Task to complete | In the data that follows, how many lines contain the word "InMemory"? Give only that number.

Supplied data |
═══
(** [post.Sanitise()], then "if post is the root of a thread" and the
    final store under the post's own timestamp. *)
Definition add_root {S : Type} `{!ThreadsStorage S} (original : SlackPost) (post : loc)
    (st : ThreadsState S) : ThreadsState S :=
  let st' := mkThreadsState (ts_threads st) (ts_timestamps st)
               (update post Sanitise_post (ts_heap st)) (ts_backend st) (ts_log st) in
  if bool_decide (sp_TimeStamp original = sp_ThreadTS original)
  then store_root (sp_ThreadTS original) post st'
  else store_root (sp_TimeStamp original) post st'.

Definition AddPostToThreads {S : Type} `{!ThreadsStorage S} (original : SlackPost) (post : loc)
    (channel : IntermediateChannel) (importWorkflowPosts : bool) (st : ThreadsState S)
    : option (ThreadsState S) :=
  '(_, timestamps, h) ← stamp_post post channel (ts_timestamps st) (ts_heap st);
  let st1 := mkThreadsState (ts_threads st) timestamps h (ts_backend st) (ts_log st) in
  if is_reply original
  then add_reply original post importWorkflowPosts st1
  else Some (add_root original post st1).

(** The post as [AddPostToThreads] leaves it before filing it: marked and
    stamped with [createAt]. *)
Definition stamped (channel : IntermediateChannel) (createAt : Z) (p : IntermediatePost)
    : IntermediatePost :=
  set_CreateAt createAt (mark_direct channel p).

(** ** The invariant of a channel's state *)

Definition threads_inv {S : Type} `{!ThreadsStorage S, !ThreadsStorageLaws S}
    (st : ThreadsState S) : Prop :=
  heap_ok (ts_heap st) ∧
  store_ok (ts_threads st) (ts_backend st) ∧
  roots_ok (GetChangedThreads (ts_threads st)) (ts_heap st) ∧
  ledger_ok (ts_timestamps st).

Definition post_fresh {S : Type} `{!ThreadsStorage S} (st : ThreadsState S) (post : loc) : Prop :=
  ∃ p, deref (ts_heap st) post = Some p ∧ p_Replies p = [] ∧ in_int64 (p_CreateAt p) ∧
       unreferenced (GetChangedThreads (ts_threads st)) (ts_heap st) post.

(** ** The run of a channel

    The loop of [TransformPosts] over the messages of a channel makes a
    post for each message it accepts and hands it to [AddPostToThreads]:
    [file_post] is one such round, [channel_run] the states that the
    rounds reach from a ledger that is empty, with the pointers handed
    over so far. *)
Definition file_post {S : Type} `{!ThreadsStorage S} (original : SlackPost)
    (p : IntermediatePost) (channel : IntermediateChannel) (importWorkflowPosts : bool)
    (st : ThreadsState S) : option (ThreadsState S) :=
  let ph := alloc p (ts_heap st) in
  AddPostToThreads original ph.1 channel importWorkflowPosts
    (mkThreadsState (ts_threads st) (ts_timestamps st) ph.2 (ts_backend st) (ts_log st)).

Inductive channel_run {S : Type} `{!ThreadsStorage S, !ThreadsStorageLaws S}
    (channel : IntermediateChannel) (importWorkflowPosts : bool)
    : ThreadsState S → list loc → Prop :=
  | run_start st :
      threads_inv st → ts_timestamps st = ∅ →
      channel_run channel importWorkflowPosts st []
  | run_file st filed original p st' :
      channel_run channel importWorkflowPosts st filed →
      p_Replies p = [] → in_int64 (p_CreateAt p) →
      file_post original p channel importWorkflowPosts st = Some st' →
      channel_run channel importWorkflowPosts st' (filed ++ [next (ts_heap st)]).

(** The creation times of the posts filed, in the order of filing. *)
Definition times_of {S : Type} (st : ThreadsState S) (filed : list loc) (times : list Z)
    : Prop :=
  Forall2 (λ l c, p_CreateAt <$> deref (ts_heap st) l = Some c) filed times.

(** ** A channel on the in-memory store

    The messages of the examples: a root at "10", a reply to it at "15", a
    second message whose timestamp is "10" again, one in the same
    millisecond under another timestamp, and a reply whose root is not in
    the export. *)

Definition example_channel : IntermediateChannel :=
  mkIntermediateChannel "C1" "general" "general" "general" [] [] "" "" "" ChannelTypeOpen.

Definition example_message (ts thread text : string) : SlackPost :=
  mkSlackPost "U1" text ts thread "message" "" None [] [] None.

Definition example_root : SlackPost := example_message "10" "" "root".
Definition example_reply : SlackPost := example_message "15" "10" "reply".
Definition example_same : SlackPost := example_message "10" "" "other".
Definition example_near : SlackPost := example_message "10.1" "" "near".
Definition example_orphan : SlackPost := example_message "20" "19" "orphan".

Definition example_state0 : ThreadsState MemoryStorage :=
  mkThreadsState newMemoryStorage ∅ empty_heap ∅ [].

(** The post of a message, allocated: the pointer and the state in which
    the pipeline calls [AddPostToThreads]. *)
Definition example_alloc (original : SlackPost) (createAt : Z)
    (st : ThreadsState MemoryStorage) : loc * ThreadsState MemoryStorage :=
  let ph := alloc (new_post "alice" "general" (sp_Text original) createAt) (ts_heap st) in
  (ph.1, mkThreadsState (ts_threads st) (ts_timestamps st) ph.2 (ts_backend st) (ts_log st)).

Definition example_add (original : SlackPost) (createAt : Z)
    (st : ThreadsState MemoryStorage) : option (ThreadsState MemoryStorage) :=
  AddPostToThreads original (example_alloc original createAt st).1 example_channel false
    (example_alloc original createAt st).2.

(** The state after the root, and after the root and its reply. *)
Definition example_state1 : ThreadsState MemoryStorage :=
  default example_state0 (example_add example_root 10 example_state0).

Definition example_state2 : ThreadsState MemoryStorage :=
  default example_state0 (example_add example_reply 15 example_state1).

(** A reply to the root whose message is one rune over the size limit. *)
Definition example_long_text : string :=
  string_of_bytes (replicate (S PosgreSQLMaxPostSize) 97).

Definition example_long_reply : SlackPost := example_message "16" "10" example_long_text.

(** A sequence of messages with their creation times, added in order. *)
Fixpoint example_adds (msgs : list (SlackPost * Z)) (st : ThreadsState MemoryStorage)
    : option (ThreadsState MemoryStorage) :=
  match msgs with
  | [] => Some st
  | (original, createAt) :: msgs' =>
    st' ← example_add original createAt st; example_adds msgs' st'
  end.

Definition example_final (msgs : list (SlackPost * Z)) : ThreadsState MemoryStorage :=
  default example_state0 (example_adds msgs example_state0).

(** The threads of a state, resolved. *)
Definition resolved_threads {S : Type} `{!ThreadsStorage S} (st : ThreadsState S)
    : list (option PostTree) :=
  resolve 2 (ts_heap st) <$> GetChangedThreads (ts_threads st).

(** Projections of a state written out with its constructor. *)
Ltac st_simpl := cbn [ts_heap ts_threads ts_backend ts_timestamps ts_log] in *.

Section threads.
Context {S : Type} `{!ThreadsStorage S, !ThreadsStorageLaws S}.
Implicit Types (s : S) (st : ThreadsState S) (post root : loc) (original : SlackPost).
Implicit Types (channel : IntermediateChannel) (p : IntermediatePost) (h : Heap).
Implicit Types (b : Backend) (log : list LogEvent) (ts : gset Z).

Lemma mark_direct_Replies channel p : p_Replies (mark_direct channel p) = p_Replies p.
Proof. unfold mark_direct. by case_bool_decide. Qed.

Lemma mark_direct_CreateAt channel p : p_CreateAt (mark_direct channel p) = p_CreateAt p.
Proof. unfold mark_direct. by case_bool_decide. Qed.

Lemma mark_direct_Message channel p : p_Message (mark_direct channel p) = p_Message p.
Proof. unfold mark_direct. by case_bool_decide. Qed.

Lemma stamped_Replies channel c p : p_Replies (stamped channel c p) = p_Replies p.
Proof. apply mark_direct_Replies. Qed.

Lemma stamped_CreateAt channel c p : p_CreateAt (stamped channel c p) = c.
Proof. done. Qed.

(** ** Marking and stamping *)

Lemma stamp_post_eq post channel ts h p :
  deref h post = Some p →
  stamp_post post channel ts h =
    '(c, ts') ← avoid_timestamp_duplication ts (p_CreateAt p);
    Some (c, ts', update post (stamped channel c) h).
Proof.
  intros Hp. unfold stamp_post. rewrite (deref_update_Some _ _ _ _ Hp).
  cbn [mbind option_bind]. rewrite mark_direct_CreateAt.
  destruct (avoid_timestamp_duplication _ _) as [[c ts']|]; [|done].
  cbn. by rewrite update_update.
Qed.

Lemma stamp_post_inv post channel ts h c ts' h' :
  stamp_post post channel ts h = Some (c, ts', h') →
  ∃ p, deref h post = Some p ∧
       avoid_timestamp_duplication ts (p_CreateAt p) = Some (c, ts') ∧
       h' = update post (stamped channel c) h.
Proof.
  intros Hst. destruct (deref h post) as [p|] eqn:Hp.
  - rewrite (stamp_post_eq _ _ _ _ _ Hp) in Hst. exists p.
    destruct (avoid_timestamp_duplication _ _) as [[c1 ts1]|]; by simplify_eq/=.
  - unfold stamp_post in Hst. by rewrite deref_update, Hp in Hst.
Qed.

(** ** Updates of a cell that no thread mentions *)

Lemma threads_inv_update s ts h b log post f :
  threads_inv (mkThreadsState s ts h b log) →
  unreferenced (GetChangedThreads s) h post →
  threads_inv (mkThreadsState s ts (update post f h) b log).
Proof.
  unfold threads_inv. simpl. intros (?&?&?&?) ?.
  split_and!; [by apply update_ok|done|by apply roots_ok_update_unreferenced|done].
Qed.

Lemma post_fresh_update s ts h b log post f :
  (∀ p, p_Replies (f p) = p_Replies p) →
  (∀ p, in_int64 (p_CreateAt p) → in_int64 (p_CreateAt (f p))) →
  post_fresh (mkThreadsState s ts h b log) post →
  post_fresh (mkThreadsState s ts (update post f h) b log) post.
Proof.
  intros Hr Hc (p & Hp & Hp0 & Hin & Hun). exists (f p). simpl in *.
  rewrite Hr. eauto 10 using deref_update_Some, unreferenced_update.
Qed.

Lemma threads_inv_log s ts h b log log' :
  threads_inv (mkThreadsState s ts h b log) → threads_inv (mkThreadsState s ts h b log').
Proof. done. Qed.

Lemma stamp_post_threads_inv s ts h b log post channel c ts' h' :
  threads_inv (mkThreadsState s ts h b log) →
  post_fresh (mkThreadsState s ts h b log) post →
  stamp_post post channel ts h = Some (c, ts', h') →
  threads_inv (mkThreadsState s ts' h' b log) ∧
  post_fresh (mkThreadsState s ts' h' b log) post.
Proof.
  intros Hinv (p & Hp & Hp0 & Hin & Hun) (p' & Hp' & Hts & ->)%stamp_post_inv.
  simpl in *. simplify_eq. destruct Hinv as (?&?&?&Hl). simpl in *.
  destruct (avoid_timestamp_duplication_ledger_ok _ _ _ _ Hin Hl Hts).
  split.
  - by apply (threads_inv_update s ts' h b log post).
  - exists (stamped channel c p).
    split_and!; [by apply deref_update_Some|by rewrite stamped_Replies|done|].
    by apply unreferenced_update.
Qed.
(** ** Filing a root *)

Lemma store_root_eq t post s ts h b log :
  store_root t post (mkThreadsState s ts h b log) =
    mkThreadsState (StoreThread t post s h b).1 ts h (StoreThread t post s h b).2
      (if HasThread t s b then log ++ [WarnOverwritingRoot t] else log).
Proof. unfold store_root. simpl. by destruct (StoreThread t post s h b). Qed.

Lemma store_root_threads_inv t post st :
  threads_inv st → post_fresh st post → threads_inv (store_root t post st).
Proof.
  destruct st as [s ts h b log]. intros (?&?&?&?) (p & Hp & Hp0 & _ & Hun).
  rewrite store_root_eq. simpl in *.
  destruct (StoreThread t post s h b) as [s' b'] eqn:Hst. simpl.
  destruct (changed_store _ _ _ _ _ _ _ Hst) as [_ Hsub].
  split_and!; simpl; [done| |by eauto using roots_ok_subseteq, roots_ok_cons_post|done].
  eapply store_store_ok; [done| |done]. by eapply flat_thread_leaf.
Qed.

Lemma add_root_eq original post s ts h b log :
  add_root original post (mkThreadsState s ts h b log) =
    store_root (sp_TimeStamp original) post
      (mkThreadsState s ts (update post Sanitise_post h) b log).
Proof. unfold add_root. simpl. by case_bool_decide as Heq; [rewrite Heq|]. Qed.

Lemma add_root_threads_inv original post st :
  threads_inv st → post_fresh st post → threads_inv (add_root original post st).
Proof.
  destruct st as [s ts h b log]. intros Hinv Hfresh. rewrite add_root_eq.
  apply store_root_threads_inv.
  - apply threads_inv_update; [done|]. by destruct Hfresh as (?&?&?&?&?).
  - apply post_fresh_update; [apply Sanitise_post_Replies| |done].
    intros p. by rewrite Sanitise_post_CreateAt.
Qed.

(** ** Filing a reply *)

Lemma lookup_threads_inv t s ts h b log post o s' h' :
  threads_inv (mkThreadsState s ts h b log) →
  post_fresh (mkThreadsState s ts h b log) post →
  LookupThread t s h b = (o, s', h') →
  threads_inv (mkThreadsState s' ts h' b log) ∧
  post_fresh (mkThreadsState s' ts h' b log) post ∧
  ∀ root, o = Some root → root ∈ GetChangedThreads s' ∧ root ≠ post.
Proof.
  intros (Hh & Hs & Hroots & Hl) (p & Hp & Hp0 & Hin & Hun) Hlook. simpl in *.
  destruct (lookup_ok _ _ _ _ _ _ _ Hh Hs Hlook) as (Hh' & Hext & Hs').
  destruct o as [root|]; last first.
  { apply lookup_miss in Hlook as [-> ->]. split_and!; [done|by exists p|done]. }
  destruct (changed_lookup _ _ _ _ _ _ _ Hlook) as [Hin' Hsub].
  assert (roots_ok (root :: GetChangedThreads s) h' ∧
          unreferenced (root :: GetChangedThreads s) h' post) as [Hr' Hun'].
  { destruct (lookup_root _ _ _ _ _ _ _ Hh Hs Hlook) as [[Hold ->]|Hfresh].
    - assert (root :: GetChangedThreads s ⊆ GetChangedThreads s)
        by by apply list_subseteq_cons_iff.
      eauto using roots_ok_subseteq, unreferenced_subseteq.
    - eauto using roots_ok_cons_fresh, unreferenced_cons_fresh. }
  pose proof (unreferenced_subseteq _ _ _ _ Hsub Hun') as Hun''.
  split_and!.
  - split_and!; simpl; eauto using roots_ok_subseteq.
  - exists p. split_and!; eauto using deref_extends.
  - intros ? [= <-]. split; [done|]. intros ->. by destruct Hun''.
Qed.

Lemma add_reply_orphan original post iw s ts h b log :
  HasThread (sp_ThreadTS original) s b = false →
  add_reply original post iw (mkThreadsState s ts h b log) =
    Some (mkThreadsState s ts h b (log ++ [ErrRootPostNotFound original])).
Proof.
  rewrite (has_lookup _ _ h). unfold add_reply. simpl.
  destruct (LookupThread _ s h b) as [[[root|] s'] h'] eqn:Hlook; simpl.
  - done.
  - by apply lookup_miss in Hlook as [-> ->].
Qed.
═══
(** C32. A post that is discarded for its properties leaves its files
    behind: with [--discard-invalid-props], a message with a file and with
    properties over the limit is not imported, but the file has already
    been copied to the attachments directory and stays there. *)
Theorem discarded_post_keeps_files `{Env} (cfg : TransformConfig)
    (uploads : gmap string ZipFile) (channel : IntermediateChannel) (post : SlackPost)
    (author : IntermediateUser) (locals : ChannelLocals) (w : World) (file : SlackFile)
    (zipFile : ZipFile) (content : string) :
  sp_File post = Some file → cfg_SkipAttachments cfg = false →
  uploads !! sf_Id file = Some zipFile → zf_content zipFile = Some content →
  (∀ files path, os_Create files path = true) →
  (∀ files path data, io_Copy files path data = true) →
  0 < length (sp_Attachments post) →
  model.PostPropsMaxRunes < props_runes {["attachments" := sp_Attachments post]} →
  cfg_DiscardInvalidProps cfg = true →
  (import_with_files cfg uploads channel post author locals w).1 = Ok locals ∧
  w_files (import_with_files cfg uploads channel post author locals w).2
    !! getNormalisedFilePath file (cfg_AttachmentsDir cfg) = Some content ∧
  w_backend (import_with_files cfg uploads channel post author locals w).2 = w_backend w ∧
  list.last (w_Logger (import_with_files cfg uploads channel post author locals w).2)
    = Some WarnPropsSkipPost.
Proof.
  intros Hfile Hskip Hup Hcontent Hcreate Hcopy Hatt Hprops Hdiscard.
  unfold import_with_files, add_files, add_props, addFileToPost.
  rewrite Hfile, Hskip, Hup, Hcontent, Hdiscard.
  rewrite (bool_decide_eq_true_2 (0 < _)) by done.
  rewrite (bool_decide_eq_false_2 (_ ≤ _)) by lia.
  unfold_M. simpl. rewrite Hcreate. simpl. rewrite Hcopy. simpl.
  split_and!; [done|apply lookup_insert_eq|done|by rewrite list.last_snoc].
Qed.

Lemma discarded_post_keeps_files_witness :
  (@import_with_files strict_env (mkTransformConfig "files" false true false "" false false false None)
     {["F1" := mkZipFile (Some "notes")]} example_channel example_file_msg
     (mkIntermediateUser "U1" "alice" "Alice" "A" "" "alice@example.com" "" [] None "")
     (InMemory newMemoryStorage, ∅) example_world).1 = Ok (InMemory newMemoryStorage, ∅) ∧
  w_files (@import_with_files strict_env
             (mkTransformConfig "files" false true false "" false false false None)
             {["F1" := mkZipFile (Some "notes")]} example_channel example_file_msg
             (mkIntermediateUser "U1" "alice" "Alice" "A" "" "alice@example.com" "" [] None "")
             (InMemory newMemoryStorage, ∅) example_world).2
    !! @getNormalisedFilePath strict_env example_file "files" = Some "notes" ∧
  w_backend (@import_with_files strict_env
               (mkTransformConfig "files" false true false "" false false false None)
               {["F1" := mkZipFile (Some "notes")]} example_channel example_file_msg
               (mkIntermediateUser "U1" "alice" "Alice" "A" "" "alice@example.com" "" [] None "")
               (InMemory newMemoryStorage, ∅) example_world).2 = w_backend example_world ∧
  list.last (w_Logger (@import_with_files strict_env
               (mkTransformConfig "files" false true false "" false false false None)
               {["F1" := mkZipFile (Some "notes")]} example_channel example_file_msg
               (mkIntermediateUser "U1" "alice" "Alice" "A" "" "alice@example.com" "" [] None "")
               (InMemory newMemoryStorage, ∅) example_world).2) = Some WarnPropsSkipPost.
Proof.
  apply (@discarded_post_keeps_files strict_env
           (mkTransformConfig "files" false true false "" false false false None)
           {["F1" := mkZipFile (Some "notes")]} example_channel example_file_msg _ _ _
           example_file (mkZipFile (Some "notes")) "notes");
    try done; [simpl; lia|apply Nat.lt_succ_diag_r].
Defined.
═══
Written response | 4